Generally speaking I would say never. There are exceptions to every rule, but you would need to describe the reasons why you think there should be an exception.
Children should not be involved with the legal fights and financial arrangements of divorce. At age 6, 10, 14, they certainly shouldn't be put in the middle where they would feel that conflict between the parents is or was their fault. There is nothing to gain by bringing them into this.
During the mid-teens I would say that if a couple has been separated/divorced for years and the situation has settled out it might be less of an issue, but I would still say there would have to be a compelling reason why.
Now often parents can have serious budget restrictions and teens want clothes and cars and trips and nights out. Parents certainly need to sit down and go over some basic financials with their kids, but I don't see any reason why anyone would need to bring the legal documents spelling out support payments into it unless it was to complain about the other parent somehow.
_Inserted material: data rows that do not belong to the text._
(** The heuristic-guided query on a graph with valid weights, whatever
    the coordinates and whatever stands for [math.hypot]. *)
Lemma a_star_shape g start goal :
  endpoints_known g -> weights_ok g ->
  dict_mem (adj g) start = true -> dict_mem (adj g) goal = true ->
  exists n r,
    result_shape g start goal r
    /\ forall fuel, n <= fuel -> a_star_p hypot g fuel start goal = Ok r.
Proof.
  intros K W Hs Hg.
  assert (U : forall fuel, a_star_p hypot g fuel start goal
                           = aloop hypot g fuel fuel start goal (ainit hypot g start goal)).
  { intros fuel. unfold a_star_p. now rewrite Hs, Hg. }
  destruct (aloop_total g start goal (atree g start) K) with
    (fuel := a_star_fuel g start goal) (st := ainit hypot g start goal) as [H|H].
  { intros; eapply astep_tree; eauto. }
  { now apply ainit_base. }
  { now apply ainit_tree. }
  { unfold a_star_fuel. pose proof (amu_nonneg (ainit hypot g start goal)). lia. }
  - destruct H as (_ & _ & _ & _ & H).
    exists (a_star_fuel g start goal), ([], inf). split; [now left|].
    intros fuel Hf. rewrite U. rewrite <- (H fuel).
    apply aloop_mono; auto. rewrite (H fuel). discriminate.
  - destruct H as (open_set & cf & gs & fs & f & open' & B & [T J] & Hpop & H).
    destruct (abase_pop _ _ _ _ _ _ _ _ B Hpop) as (_ & _ & Hk & Hp).
    unfold a_g, a_came in *. cbn [fst snd] in *.
    rewrite <- (ab_keys _ _ _ B) in Hk. unfold a_g in Hk. cbn [fst snd] in Hk.
    apply dict_mem_true in Hk as [gg Hgg].
    destruct (tree_chain start gs cf (joined g) T J goal Hp) as [es Hes].
    assert (HP : forall u v e, joined g u v e -> to_node e = v)
      by (intros u v e [_ E]; auto).
    exists (Nat.max (a_star_fuel g start goal) (List.length es)),
           (walk_nodes start es, gg).
    assert (R : forall rfuel, List.length es <= rfuel ->
              aloop hypot g (a_star_fuel g start goal) rfuel start goal
                    (ainit hypot g start goal)
              = Ok (walk_nodes start es, gg)).
    { intros rfuel Hr. rewrite H.
      rewrite (tchain_reconstruct _ _ _ _ _ HP Hes) by lia.
      cbn [app res_bind]. unfold dict_item. rewrite Hgg. cbn [res_bind].
      now rewrite rev_involutive. }
    split.
    + right. exists es. cbn [fst snd].
      split; [apply (tchain_walk g _ _ _ _ _ (fun u v e H => H) Hes)|].
      split; [reflexivity|].
      split; [apply (tchain_end _ _ _ _ _ HP Hes)|].
      destruct T as [ts T]. destruct (ti_pos _ _ _ _ T _ _ Hgg) as [N P].
      assert (F : (fkey gg < 2 * key_top)%Z).
      { destruct Hp as [->|Hp].
        - rewrite (ti_start _ _ _ _ T) in Hgg. inversion Hgg; subst.
          rewrite fkey_zero. assert (0 < key_top)%Z by reflexivity. lia.
        - apply dict_mem_true in Hp as [u Hu].
          destruct (ti_edge _ _ _ _ T _ _ Hu) as (du & dv & _ & Hdv & F & _).
          rewrite Hgg in Hdv. inversion Hdv; subst. exact F. }
      split.
      * apply ltb_true_iff. rewrite fkey_inf. auto using inf_not_nan.
      * apply ltb_false_iff; auto using zero_not_nan.
    + intros fuel Hf. rewrite U. rewrite <- (R fuel) by lia.
      apply aloop_mono; try lia. rewrite (R fuel) by lia. discriminate.
Qed.

End AStarLoop.

(** ** heapq pops a least element *)

(** The order of the node names. *)
Lemma string_ltb_irrefl s : String.ltb s s = false.
Proof.
  unfold String.ltb. destruct (String.compare s s) eqn:E; auto.
  pose proof (String.compare_antisym s s) as A. rewrite E in A. discriminate.
Qed.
If the child were sitting at a table with both parents, the parents were by that time amicable, and there was a positive intent to explain the full financial process of the family budget so the child could learn from this to plan their own life and there was no intent to blame one side or the other, then I could see some reason for it, if the child was genuinely interested. But looking back at me and my friends when we were 15 or 16, I have a hard time imagining it.
Even at later ages, when the children are in university, left home, etc, what is the motive? To finally satisfy the child's curiosity? Or to raise bitterness against one parent? I can't think of a good reason to want to. That reason may exist and I would be happy to read other comments and experiences but I don't see it myself.